** Study material follows **

(* ===== verification/NetworkingInline.v ===== *)
(** Inline requests: a line of quoted arguments, ended by "\r\n" or "\n". *)

From S2P Require Import Prelude Robj Sds SdsRep SdsArgs Rdb RdbSpec Networking NetworkingSpec.

(** * Lines *)

(** The bytes of a line before its end. *)
Definition text_byte (c : Z) : Prop := c <> 10 /\ c <> 0 /\ c <> 13.

(** Quoted arguments with the blanks before them, and the blanks at the end. *)
Fixpoint text_of (items : list (bytes * bytes)) (tail : bytes) : bytes :=
  match items with
  | [] => tail
  | (b, a) :: items => b ++ quoted a ++ text_of items tail
  end.

Definition inline_ok (items : list (bytes * bytes)) (tail : bytes) : Prop :=
  items_ok items tail /\ Forall (fun i => Forall text_byte i.1) items /\ Forall text_byte tail /\
  Forall (fun i => i.1 <> []) (list.tail items).

Lemma line_of_text items tail : line_of items tail = text_of items tail ++ [0].
Proof. induction items as [|[b a] items IH]; [done|]. cbn [line_of text_of]. by rewrite IH, <- !app_assoc. Qed.

Lemma hex_char_text d : 0 <= d < 16 -> text_byte (hex_char d).
Proof. unfold text_byte, hex_char. bcase; lia. Qed.

Lemma repr_of_text c : is_byte c -> Forall text_byte (repr_of c).
Proof.
  unfold is_byte. intros Hc. unfold repr_of. destruct ((c =? 92) || (c =? 34)) eqn:E.
  { apply orb_true_iff in E. repeat constructor; destruct E as [E|E]; apply Z.eqb_eq in E; lia. }
  repeat (case_match; [repeat constructor; lia|]). destruct (isprint_spec c).
  - repeat constructor; lia.
  - pose proof (Z.div_lt_upper_bound c 16 16). pose proof (Z.div_pos c 16). pose proof (Z.mod_pos_bound c 16).
    repeat constructor; try lia; apply hex_char_text; lia.
Qed.

Lemma quoted_text bs : Forall is_byte bs -> Forall text_byte (quoted bs).
Proof.
  intros Hb. unfold quoted. constructor; [unfold text_byte; lia|]. apply list.Forall_app. split.
  - induction Hb as [|c bs Hc Hb IH]; [constructor|]. rewrite fmap_cons. cbn [concat]. apply list.Forall_app.
    split; [by apply repr_of_text|done].
  - repeat constructor; unfold text_byte; lia.
Qed.

Lemma text_of_text items tail : inline_ok items tail -> Forall text_byte (text_of items tail).
Proof.
  intros ((Hi & _) & Hb & Ht & _). induction items as [|[b a] items IH]; [done|]. cbn [text_of].
  apply list.Forall_cons in Hi as [(_ & Ha & _) Hi]. apply list.Forall_cons in Hb as [Hb1 Hb]. cbn [fst snd] in *.
  apply list.Forall_app. split; [done|]. apply list.Forall_app. split; [by apply quoted_text|by apply IH].
Qed.

(** * The request *)

Section Inline.
Context {HOST : Host}.

Lemma strchr_lf q text r : sds_rep q (text ++ 10 :: r) -> Forall (fun c => c <> 10 /\ c <> 0) text ->
  strchr_at (buf q) 0 10 = Some (Some (msize text)).
Proof.
  intros (rest & Eb & _) Ht. unfold strchr_at. rewrite Eb, <- app_assoc. cbn [app].
  apply (strchr_found _ [] text 10 (r ++ 0 :: rest)); [done|done|]. rewrite length_app. cbn [length]. lia.
Qed.

Lemma inline_args_spec toks args : Forall2 sds_rep toks args ->
  inline_args toks = Some (ObjSds <$> filter (fun a => a <> []) args).
Proof.
  induction 1 as [|t a toks args Hr _ IH]; [done|]. cbn [inline_args]. rewrite IH. cbn [obind].
  destruct (sds_rep_len _ _ Hr) as [-> _]. destruct a as [|x a]; [done|].
  rewrite (proj2 (Z.eqb_neq _ 0)) by msolve. cbn [negb]. rewrite (obj_of_sds_rep _ _ Hr). cbn [obind].
  rewrite filter_cons_True; done.
Qed.

(** The copy of the line that is split. *)
Lemma sdsnewlen_exact (bs t : bytes) : msize bs < 2 ^ 31 - 1 -> exists s, sdsnewlen (Some (bs ++ t)) (msize bs) = Some s /\ buf s = bs ++ [0].
Proof.
  intros Hb. destruct (sdsnewlen_rep bs t Hb) as (s & E & (rest & Eb & _ & Ef & _) & Hf). exists s. split; [done|].
  rewrite Ef in Hf. apply msize_0_nil in Hf. by subst.
Qed.

(** [eol] is the part of the line before its "\n". *)
Lemma inline_spec c items tail (eol r : bytes) : inline_ok items tail -> eol = [] \/ eol = [13] ->
  sds_rep (querybuf c) (text_of items tail ++ eol ++ 10 :: r) ->
  exists q, processInlineBuffer c = Some (set_argv (set_querybuf c q) (ObjSds <$> filter (fun a => a <> []) (snd <$> items)), true) /\
    sds_rep q (drop (Z.to_nat (1 - msize eol)) r).
Proof.
  intros Hok Heol Hr. set (text := text_of items tail) in *. pose proof (text_of_text items tail Hok) as Ht. fold text in Ht.
  destruct (sds_rep_len _ _ Hr) as [_ Hlen]. rewrite !msize_app, msize_cons in Hlen. pose proof (msize_nonneg text). pose proof (msize_nonneg r).
  assert (0 <= msize eol <= 1) by (destruct Heol as [-> | ->]; vm_compute; split; congruence).
  unfold processInlineBuffer. rewrite (strchr_lf _ (text ++ eol) r); [|by rewrite <- app_assoc|].
  2: { apply list.Forall_app. split; [by eapply list.Forall_impl; [exact Ht|intros ? (? & ? & ?)]|]. destruct Heol as [-> | ->]; repeat constructor; lia. }
  cbn [obind]. destruct (sds_rep_buf _ _ Hr) as (fr & Eb).
  replace (if msize (text ++ eol) =? 0 then Some (msize (text ++ eol)) else _) with (Some (msize text)).
  2: { destruct Heol as [-> | ->].
    - rewrite app_nil_r. destruct (Z.eqb_spec (msize text) 0) as [|Hne]; [done|].
      destruct (exists_last (l := text)) as (t & x & Et); [by intros ->|]. rewrite Et in Ht |- *. apply list.Forall_app in Ht as [_ Hx].
      apply list.Forall_cons in Hx as [(_ & _ & Hx) _]. rewrite (load8_at t x (10 :: r ++ 0 :: fr)); [|by rewrite Eb, Et, <- !app_assoc|msolve].
      cbn [obind]. by rewrite (proj2 (Z.eqb_neq x 13)).
    - rewrite (proj2 (Z.eqb_neq _ 0)) by msolve. rewrite (load8_at text 13 (10 :: r ++ 0 :: fr)); [|by rewrite Eb, <- !app_assoc|msolve].
      cbn [obind Z.eqb Pos.eqb]. f_equal. msolve. }
  cbn [obind]. rewrite Eb, <- app_assoc. destruct (sdsnewlen_exact text ((eol ++ 10 :: r) ++ 0 :: fr)) as (aux & -> & Ea); [lia|]. cbn [obind]. rewrite Ea.
  unfold text. rewrite <- line_of_text. destruct (sdssplitargs_line items tail) as (toks & -> & Htoks); [apply Hok|apply Hok|]. cbn [obind]. fold text.
  rewrite sint32_id by lia. destruct (sdsrange_skip _ _ (msize text + 2) Hr) as (q & -> & Hq); [lia|]. cbn [obind].
  rewrite (inline_args_spec _ _ Htoks). cbn [obind]. exists q. split; [done|].
  replace (drop (Z.to_nat (1 - msize eol)) r) with (drop (Z.to_nat (msize text + 2)) (text ++ eol ++ 10 :: r)); [done|].
  replace (Z.to_nat (msize text + 2)) with (length (text ++ eol ++ [10%Z]) + Z.to_nat (1 - msize eol))%nat
    by (rewrite !length_app; cbn [length]; unfold msize in *; lia).
  change (10 :: r) with ([10] ++ r). rewrite !app_assoc. rewrite <- drop_drop, <- (app_assoc text), drop_app_length. done.
Qed.

End Inline.

(** * Properties *)

(** An inline request ended by "\r\n" is split into its quoted arguments, the empty ones left
    out, and the rest of the query buffer stays for the next request. After a line ended by "\n"
    only, which the parser accepts as well, the first byte of the next request is lost with it. *)
Theorem inline_request_parsed {HOST : Host} (c : client) (items : list (bytes * bytes)) (tail r : bytes) (Hok : inline_ok items tail) :
  (sds_rep (querybuf c) (text_of items tail ++ 13 :: 10 :: r) ->
    exists q, processInlineBuffer c = Some (set_argv (set_querybuf c q) (ObjSds <$> filter (fun a => a <> []) (snd <$> items)), true) /\
      sds_rep q r) /\
  (sds_rep (querybuf c) (text_of items tail ++ 10 :: r) ->
    exists q, processInlineBuffer c = Some (set_argv (set_querybuf c q) (ObjSds <$> filter (fun a => a <> []) (snd <$> items)), true) /\
      sds_rep q (drop 1 r)).
Proof.
  split; intros Hr; [apply (inline_spec c items tail [13] r)|apply (inline_spec c items tail [] r)]; auto.
Qed.

(** "PING" in quotes, and a second line "PING" that becomes "ING". *)
Lemma inline_request_parsed_witness :
  let c := newClient (MkSds 12 0 ([34; 80; 73; 78; 71; 34; 10; 80; 73; 78; 71; 10] ++ [0])) in
  exists q, @processInlineBuffer le_host c = Some (set_argv (set_querybuf c q) [ObjSds [80; 73; 78; 71]], true) /\ sds_rep q [73; 78; 71; 10].
Proof.
  intros c. apply (@inline_request_parsed le_host c [([], [80; 73; 78; 71])] [] [80; 73; 78; 71; 10]).
  - split; [|repeat constructor]. split; [|constructor]. repeat constructor; vm_compute; congruence.
  - exists []. by vm_compute.
Defined.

** End of Study material **

→ Goal of the exercise
Copy the records above exactly, from the first line through the line containing "(** Quoted arguments", and include nothing else.

→ Reply to the exercise
(* ===== verification/NetworkingInline.v ===== *)
(** Inline requests: a line of quoted arguments, ended by "\r\n" or "\n". *)

From S2P Require Import Prelude Robj Sds SdsRep SdsArgs Rdb RdbSpec Networking NetworkingSpec.

(** * Lines *)

(** The bytes of a line before its end. *)
Definition text_byte (c : Z) : Prop := c <> 10 /\ c <> 0 /\ c <> 13.

(** Quoted arguments with the blanks before them, and the blanks at the end. *)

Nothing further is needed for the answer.